WHAT'S the connection between William Shakespeare and the BBC's Match Of The Day programme?

You'll never guess it so I'd better tell you. More and more Messrs Gary Lineker, Alan Hanson and Mark Lawrenson are reminding me of the three witches Bill wrote about in Macbeth.

Presenter Lineker and the two pundits sit around the table cackling away to themselves just as the witches did around their pot.

And watching the sporting trio giggling away like schoolgirls at their "witty" remarks is starting to get on my chest hairs big time.

All three must have degrees in banality. On Sunday evening, they told us that Liverpool now have a chance of winning the Premier League this season.

Doh! It never dawned on me that Liverpool could do that. Top of the league with half the season completed. Now why couldn't I have worked that out for myself?

Do they ever say anything that isn't blatantly obvious? Steven Gerrard and his team, they told us, played very well at St James' Park but Newcastle defended poorly. Oh. Well that explains why Liverpool rattled in five goals to Newcastle's one.

And that's what Match Of The Day has become recently - an insult to the intelligence of the viewers.

If you're going to have pundits why do they all have to be former players? Wouldn't it be more interesting to have one home supporter and one away supporter after every match giving their views on what they had just witnessed?

And as for permanently grinning presenter Lineker, I'd move him on to hockey if I was the BBC Director of Sport and give his job to Adrian Chiles.

Wit

I first saw Chiles fronting a BBC2 business affairs programme many years ago and anyone who can bring a touch of wit to a programme like that certainly gets my vote.

What I didn't know at the time is that Chiles is a fanatical football fan - well, you've got to be a fanatic to support West Bromwich Albion.

Quite by chance I stumbled on to Chiles' first TV foray in football a couple of years ago when he filmed and presented an interview with the then West Brom manager Gary Megson. It was, without a shadow of a doubt, one of the best football interviews I've ever watched.

I know Megson from his Manchester City days and he can be a prickly so-and-so with the media at times.

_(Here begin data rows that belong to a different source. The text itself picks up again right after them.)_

(** Per-sample min-max scaling applied to its own result changes no
    number, when the maximum of every column is strictly above its
    minimum. *)
Lemma max_min_transform_twice (fea mx mn fea1 : tensor) :
  well_shaped fea ->
  _calculate_max_min fea = Ok (mx, mn) ->
  strictly_above mx mn ->
  _normal_max_min_transform fea mx mn = Ok fea1 ->
  exists mx1 mn1 fea2,
    _calculate_max_min fea1 = Ok (mx1, mn1)
    /\ _normal_max_min_transform fea1 mx1 mn1 = Ok fea2
    /\ tensor_equiv fea2 fea1.
Proof.
  intros Hshape Hcalc Habove Htr.
  pose proof (calculate_max_min_extrema _ _ _ Hshape Hcalc) as Hext.
  destruct (transform_in_unit _ _ _ Hext Habove) as [Htr' _].
  rewrite Htr' in Htr. injection Htr as <-.
  destruct fea as [x|v|rows], mx as [mx|maxs|?], mn as [mn|mins|?];
    cbn [dim0_extrema strictly_above] in Hext, Habove; try contradiction.
  - destruct Hext as [-> ->]. exfalso. revert Habove. apply Qlt_irrefl.
  - (* a vector *)
    destruct Hext as [[Hmxin Hmax] [Hmnin Hmin]]. cbn [scaled_tensor].
    set (v1 := map (fun x => scaled x mn mx) v).
    assert (Hunit : Forall in_unit v1).
    { apply Forall_fmap, Forall_forall. intros x Hx. rewrite Forall_forall in Hmax, Hmin.
      apply scaled_in_unit; auto. }
    destruct v1 as [|y v1'] eqn:Hv1.
    { destruct v; [apply elem_of_nil in Hmxin; contradiction | discriminate]. }
    eexists _, _, _. split; [reflexivity|]. rewrite <- Hv1 in *.
    split; [apply transform_vector|]. cbn [scaled_tensor tensor_equiv].
    assert (Hext1 : dim0_extrema (T1 v1) (T0 (fold_left Qmax v1' y)) (T0 (fold_left Qmin v1' y))).
    { apply calculate_max_min_extrema; [exact I|]. rewrite Hv1. reflexivity. }
    destruct Hext1 as [[Hmx1in Hmax1] [Hmn1in Hmin1]].
    rewrite Forall_forall in Hunit, Hmax1, Hmin1.
    assert (Htop : (fold_left Qmax v1' y == 1)%Q).
    { apply Qle_antisym; [apply (Hunit _ Hmx1in)|].
      rewrite <- (scaled_top mn mx Habove). apply Hmax1.
      subst v1. apply list_elem_of_fmap. eauto. }
    assert (Hbot : (fold_left Qmin v1' y == 0)%Q).
    { apply Qle_antisym; [|apply (Hunit _ Hmn1in)].
      rewrite <- (scaled_bottom mn mx Habove). apply Hmin1.
      subst v1. apply list_elem_of_fmap. eauto. }
    apply Forall2_fmap_l, Forall_Forall2_diag, Forall_true. intros q. cbn.
    apply scaled_unit; assumption.
  - (* rows *)
    destruct Hext as (Hbounds & Hmaxatt & Hminatt). cbn [scaled_tensor].
    set (rows1 := map (fun row => scale_row row mins maxs) rows).
    assert (Hlenm : length maxs = length mins) by (symmetry; eapply Forall2_length, Habove).
    assert (Hrect1 : rectangular (length mins) rows1).
    { apply Forall_fmap, Forall_forall. intros row Hrow. cbn.
      unfold column_bounds in Hbounds. rewrite Forall_forall in Hbounds.
      destruct (Hbounds row Hrow) as [Hlo _].
      apply scale_row_length; [symmetry; eapply Forall2_length, Hlo | exact Hlenm]. }
    destruct rows1 as [|r1 rows1'] eqn:Hrows1.
    { destruct rows; [discriminate Hcalc | discriminate]. }
    eexists _, _, _. split; [reflexivity|]. rewrite <- Hrows1 in *.
    assert (Hext1 : dim0_extrema (T2 rows1)
                      (T1 (fold_left (zip_with Qmax) rows1' r1))
                      (T1 (fold_left (zip_with Qmin) rows1' r1))).
    { apply calculate_max_min_extrema; [eexists; exact Hrect1|].
      rewrite Hrows1. reflexivity. }
    cbn [dim0_extrema] in Hext1. destruct Hext1 as (Hb1 & Hmax1 & Hmin1).
    destruct (scaled_rows_extrema rows maxs mins Hbounds Hmaxatt Hminatt Habove _ _
                Hb1 Hmax1 Hmin1) as [Htop Hbot].
    set (maxs1 := fold_left (zip_with Qmax) rows1' r1) in *.
    set (mins1 := fold_left (zip_with Qmin) rows1' r1) in *.
    assert (Hlens : Forall (fun row1 => length row1 = length mins1) rows1
                    /\ length maxs1 = length mins1).
    { unfold column_bounds in Hb1. split.
      - eapply Forall_impl; [exact Hb1|]. intros row1 [Hlo _]. cbn in Hlo.
        symmetry. eapply Forall2_length, Hlo.
      - rewrite Hrows1 in Hb1. inversion Hb1 as [|? ? [Hlo Hhi] _]; subst.
        apply Forall2_length in Hlo, Hhi. congruence. }
    destruct Hlens as [Hrows1len Hmaxs1len].
    split; [apply transform_rows; assumption|].
    cbn [scaled_tensor tensor_equiv].
    apply Forall2_fmap_l, Forall_Forall2_diag.
    eapply Forall_impl; [exact Hrows1len|]. intros row1 Hlen. cbn.
    apply scale_row_unit; assumption.
Qed.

But Chiles had him eating out of his hand with his humour and easy-going manner.

Chiles asked personal questions which I would never have dared put to the fiery redhead and the West Brom boss actually looked pleased to answer every last one of them.

From that moment on I signalled out Chiles as someone who would go far as a football presenter.

At the moment he's Lineker's unofficial deputy as the Sunday night presenter of Match Of The Day 2 when the majority of the Premier League matches take place on Saturday.

It's time the BBC promoted Chiles to the No 1 berth and sent Lineker packing to grin at some other sports fans.

And while I've got my axe out, could I implore Sky TV to switch that Scottish twit Andy Gray from football to crown green bowls.

Nobody on television infuriates me as much as Gray. He's got an ego the size of the Eiffel Tower and never have I heard anyone so self- opinionated.

Worst of all Gray seems to have got it in for the Blessed Blues. Do you know he even had the cheek to criticise Robinho on Sunday!

Just think of it, Match Of The Day without Lineker, Hanson and Lawrenson and Sky Sports without Gray.

That would make a liverish old hack a happy man.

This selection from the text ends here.